AIM OF THE EXERCISE
Although the data below holds other lines too, output only those from the line with "(** String concatenation, as" up to and including the line with "(** A call either", exactly as they appear.

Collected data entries
*** Begin section ***

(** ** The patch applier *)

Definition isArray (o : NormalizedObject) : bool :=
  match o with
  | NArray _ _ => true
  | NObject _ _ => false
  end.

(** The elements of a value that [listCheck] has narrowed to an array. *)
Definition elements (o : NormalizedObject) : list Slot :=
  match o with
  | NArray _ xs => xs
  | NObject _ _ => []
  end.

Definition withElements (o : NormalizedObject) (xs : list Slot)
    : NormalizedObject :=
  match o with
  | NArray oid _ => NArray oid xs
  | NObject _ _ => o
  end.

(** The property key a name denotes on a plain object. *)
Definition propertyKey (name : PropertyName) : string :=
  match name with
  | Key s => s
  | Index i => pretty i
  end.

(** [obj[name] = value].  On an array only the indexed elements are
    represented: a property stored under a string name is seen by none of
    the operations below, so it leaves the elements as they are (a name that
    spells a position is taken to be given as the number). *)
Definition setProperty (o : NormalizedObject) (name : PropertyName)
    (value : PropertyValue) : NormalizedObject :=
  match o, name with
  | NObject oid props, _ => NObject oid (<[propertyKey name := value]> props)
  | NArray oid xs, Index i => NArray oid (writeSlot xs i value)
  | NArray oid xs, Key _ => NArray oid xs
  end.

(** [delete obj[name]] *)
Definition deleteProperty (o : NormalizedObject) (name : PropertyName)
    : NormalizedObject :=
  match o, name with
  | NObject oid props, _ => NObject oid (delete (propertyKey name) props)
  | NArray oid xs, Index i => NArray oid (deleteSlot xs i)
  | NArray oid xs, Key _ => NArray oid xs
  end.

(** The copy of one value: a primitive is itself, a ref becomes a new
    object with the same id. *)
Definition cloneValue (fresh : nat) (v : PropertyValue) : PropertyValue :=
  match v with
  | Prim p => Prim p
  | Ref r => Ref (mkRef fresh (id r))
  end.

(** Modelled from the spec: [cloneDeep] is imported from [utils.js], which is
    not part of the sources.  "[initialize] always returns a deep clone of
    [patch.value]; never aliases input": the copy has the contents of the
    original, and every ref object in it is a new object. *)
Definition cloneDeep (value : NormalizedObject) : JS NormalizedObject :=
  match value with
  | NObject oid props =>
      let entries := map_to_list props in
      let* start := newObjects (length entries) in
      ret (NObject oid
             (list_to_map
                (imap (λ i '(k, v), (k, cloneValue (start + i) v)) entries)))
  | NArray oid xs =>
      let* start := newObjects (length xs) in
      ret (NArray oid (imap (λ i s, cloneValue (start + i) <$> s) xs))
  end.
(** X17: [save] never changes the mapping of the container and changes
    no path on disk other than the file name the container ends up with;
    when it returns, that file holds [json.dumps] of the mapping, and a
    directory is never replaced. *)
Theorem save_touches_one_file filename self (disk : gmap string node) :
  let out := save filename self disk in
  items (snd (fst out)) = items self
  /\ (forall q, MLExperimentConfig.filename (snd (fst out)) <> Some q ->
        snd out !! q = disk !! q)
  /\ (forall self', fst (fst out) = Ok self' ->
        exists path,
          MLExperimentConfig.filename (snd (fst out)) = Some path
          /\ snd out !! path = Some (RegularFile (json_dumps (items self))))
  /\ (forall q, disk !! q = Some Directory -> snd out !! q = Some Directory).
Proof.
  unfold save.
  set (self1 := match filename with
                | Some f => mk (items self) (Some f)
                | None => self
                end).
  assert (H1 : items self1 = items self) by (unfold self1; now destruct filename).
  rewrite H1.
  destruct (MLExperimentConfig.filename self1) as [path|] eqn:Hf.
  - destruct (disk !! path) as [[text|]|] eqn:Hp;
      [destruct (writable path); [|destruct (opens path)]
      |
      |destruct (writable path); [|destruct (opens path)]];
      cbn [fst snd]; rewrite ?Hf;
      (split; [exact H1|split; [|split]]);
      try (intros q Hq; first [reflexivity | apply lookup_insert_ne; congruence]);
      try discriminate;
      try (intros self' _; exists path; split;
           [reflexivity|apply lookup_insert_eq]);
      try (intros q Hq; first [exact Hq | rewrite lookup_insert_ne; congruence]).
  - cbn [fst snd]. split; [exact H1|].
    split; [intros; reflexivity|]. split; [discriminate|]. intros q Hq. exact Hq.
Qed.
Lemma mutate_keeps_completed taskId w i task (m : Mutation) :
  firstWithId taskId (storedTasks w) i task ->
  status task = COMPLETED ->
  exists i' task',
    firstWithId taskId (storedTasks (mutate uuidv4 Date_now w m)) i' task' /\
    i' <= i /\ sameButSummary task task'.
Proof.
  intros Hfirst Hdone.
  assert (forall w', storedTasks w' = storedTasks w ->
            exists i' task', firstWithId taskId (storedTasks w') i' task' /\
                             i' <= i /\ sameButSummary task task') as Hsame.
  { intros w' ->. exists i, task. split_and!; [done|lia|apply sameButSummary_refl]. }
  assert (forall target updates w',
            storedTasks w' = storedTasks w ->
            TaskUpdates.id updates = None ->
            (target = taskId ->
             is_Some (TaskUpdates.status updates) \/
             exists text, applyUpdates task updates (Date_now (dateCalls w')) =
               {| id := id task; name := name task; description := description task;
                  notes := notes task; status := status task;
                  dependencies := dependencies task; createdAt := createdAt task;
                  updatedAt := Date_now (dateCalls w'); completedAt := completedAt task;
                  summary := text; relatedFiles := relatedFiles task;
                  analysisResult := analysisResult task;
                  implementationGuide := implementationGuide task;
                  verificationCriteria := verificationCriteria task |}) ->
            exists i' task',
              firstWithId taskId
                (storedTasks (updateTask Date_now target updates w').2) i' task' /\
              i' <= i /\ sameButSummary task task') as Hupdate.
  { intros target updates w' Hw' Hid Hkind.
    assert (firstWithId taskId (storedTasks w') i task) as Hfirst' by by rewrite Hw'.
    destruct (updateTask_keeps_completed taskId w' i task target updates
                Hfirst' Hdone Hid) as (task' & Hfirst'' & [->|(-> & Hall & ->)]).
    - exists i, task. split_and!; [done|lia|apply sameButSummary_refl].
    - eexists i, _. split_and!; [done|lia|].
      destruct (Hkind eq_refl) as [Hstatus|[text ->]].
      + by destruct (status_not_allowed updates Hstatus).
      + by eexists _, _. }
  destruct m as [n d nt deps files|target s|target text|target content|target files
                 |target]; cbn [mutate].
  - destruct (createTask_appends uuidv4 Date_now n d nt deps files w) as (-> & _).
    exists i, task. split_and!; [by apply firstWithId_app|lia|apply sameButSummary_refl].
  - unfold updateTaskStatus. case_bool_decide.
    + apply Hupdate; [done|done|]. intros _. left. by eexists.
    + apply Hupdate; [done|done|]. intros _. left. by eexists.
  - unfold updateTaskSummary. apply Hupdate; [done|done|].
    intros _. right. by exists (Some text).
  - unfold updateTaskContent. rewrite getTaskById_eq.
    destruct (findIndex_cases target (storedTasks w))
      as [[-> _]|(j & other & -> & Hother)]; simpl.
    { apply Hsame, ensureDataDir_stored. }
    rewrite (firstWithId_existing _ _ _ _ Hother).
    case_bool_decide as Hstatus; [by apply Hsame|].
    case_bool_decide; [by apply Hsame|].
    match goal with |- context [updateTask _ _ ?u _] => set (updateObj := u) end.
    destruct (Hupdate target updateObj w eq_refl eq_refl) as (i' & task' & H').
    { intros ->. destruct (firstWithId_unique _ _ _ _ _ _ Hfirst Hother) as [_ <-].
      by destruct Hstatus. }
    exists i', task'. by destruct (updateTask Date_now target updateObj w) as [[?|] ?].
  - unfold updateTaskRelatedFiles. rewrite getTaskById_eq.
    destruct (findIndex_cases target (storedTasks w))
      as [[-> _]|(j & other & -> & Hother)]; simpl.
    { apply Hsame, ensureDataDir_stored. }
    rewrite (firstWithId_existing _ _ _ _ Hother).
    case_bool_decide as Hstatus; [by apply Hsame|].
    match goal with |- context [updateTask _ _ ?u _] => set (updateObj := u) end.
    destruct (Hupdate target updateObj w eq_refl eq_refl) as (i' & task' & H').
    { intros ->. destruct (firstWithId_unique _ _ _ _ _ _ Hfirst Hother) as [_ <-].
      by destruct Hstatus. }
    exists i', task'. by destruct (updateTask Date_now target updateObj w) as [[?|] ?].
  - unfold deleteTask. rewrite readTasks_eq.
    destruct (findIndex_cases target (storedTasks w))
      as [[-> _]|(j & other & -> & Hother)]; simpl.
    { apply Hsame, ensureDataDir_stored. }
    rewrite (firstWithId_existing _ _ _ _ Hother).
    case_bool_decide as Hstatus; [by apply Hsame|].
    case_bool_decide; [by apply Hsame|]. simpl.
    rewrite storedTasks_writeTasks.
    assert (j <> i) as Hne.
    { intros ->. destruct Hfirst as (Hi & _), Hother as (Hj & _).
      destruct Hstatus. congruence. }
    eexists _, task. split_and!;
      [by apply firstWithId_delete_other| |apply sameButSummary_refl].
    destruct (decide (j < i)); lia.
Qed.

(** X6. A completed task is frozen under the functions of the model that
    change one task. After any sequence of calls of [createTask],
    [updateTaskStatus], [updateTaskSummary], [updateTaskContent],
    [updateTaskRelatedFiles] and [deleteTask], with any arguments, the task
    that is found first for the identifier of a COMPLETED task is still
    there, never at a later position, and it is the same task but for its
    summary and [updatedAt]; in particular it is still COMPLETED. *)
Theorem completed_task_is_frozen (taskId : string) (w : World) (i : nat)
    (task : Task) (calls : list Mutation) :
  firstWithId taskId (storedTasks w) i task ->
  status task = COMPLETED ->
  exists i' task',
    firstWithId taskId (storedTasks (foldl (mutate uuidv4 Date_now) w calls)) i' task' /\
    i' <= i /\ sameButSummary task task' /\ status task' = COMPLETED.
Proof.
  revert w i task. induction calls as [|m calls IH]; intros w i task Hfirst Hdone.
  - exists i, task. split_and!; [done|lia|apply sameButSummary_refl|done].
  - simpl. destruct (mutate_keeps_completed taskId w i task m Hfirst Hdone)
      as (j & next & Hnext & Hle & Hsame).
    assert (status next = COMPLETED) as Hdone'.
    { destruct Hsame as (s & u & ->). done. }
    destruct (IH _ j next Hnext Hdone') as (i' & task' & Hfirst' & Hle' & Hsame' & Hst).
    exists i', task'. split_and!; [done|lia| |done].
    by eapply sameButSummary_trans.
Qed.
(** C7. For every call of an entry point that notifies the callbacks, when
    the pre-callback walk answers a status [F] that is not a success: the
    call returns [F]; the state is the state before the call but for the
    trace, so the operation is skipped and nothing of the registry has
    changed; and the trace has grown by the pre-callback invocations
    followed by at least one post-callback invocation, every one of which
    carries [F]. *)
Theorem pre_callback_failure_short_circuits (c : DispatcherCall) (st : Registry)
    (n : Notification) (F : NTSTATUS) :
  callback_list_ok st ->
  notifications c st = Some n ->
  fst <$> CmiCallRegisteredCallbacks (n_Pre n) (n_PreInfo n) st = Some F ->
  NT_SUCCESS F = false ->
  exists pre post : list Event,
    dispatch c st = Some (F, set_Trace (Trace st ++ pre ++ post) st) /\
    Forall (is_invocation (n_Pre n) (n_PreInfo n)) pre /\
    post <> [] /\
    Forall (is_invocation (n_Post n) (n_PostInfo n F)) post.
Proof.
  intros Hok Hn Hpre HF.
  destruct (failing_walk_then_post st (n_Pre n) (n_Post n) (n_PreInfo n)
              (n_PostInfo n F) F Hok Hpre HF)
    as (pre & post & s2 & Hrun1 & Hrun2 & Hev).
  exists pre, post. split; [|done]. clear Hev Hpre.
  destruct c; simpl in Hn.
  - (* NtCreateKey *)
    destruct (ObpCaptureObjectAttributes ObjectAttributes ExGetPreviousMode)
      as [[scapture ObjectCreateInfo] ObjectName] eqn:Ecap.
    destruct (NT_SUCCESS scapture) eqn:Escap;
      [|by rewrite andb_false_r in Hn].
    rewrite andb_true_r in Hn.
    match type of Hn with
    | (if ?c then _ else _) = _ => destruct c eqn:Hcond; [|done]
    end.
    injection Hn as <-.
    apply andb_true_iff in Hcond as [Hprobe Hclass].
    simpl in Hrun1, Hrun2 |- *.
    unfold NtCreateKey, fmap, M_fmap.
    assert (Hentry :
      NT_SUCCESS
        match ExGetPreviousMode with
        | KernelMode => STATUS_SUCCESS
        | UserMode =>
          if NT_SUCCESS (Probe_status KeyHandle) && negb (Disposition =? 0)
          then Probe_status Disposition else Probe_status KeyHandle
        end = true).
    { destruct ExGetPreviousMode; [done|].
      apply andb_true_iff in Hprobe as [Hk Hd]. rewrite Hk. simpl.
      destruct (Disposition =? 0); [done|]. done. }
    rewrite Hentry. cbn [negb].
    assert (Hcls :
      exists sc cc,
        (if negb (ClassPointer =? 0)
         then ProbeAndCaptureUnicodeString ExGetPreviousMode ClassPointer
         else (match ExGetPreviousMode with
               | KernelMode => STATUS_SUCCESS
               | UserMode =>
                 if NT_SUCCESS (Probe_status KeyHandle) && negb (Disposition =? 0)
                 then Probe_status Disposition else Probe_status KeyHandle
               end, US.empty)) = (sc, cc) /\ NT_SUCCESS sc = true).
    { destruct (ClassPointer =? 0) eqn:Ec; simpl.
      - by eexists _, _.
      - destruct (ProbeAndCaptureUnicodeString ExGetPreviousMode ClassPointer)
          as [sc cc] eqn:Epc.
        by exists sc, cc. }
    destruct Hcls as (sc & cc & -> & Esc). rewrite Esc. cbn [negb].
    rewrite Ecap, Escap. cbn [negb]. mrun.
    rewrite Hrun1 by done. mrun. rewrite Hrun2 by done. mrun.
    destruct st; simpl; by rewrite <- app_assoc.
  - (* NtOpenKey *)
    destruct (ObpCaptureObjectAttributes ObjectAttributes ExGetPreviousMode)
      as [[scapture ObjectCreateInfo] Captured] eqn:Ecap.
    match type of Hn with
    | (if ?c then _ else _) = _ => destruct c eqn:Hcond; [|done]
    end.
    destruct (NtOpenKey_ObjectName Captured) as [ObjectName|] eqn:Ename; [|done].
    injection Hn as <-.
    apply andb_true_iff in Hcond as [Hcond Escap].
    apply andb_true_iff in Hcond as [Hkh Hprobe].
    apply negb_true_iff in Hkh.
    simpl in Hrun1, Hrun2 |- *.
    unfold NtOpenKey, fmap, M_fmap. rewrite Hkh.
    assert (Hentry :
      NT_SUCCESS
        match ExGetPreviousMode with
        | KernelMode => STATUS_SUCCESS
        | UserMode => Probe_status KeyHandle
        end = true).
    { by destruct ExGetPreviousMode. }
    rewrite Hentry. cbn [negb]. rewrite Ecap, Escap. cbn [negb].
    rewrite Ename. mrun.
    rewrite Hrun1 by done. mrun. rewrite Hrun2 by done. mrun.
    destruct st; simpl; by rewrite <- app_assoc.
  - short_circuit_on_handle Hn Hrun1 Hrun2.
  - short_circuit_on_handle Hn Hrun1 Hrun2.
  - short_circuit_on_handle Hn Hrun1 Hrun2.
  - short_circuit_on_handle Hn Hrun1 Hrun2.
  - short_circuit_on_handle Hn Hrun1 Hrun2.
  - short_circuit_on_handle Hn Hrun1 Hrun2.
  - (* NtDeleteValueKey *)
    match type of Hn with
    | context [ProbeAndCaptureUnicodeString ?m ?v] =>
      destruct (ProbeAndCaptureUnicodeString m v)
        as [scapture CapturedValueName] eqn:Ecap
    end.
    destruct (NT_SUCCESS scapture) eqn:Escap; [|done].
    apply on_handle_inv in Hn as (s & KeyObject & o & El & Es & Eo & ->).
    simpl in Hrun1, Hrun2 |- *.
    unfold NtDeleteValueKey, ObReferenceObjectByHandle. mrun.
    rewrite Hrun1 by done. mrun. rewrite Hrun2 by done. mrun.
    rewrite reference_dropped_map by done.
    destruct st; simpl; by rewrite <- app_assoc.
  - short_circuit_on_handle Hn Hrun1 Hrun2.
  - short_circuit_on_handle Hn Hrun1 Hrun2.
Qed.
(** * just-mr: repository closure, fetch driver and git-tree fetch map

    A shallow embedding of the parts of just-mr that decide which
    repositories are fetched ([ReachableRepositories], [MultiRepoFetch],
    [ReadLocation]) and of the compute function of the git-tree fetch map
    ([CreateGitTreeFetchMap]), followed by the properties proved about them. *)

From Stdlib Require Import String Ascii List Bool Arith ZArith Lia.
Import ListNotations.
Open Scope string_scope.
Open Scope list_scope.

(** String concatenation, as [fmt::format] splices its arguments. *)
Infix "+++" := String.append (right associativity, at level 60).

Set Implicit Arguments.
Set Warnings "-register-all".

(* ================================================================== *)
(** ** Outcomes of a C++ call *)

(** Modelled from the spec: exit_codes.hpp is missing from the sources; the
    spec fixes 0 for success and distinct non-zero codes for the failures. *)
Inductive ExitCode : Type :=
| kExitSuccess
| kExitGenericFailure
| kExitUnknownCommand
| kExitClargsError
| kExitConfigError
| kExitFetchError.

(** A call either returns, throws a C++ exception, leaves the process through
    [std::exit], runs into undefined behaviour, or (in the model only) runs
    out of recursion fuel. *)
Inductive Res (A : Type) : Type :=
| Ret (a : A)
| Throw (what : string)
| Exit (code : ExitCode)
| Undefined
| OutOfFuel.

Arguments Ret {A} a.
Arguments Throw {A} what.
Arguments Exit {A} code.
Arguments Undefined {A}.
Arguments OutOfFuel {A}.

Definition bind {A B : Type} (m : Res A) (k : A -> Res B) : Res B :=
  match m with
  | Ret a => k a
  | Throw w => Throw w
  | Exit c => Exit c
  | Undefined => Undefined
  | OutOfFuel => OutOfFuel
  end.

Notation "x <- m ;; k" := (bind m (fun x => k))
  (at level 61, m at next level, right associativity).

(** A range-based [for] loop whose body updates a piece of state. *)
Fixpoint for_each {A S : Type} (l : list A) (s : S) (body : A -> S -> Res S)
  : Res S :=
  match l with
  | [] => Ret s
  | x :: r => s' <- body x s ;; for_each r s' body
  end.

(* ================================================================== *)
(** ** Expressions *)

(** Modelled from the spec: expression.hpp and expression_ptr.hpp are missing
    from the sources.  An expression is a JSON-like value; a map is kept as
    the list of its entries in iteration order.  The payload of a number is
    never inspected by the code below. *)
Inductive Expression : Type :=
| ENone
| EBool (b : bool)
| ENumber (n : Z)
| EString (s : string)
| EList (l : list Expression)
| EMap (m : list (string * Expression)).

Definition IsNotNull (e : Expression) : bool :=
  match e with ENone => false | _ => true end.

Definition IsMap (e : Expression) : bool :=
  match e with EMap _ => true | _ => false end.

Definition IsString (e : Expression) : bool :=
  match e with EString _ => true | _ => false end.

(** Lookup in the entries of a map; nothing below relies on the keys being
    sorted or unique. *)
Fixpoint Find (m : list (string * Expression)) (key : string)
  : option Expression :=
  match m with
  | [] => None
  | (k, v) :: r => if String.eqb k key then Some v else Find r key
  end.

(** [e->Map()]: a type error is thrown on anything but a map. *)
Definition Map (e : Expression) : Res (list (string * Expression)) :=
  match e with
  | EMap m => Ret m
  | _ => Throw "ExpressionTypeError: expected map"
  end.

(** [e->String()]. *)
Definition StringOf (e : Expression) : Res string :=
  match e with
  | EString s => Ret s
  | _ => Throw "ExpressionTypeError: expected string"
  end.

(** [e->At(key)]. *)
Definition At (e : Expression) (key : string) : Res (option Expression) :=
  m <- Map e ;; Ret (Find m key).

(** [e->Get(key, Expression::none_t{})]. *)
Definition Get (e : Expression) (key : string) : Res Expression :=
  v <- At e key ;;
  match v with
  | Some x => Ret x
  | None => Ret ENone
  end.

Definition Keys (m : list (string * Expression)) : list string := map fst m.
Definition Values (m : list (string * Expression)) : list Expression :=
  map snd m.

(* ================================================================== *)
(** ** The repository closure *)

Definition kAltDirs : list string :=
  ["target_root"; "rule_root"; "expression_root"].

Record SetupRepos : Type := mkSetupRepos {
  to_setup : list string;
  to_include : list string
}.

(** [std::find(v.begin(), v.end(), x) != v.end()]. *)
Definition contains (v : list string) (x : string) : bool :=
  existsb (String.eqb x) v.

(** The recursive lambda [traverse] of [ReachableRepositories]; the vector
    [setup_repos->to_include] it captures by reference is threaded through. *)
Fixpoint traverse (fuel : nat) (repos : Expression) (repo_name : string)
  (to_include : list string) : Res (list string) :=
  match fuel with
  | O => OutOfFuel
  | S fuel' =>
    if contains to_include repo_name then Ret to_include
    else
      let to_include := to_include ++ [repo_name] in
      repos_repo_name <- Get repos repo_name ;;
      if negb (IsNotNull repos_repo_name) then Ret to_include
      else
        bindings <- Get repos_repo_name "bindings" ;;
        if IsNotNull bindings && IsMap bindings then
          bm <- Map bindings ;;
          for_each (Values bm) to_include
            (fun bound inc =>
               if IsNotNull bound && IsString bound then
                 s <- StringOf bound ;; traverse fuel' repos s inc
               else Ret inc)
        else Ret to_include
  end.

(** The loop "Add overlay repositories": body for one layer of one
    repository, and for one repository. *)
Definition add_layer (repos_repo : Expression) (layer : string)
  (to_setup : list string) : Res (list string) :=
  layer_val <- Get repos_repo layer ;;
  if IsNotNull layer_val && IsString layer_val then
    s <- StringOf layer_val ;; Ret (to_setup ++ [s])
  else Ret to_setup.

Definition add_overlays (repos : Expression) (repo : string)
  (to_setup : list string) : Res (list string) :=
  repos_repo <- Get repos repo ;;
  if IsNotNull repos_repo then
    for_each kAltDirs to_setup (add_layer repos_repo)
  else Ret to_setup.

*** End section ***

THE COMPLETED TASK
(** String concatenation, as [fmt::format] splices its arguments. *)
Infix "+++" := String.append (right associativity, at level 60).

Set Implicit Arguments.
Set Warnings "-register-all".

(* ================================================================== *)
(** ** Outcomes of a C++ call *)

(** Modelled from the spec: exit_codes.hpp is missing from the sources; the
    spec fixes 0 for success and distinct non-zero codes for the failures. *)
Inductive ExitCode : Type :=
| kExitSuccess
| kExitGenericFailure
| kExitUnknownCommand
| kExitClargsError
| kExitConfigError
| kExitFetchError.

(** A call either returns, throws a C++ exception, leaves the process through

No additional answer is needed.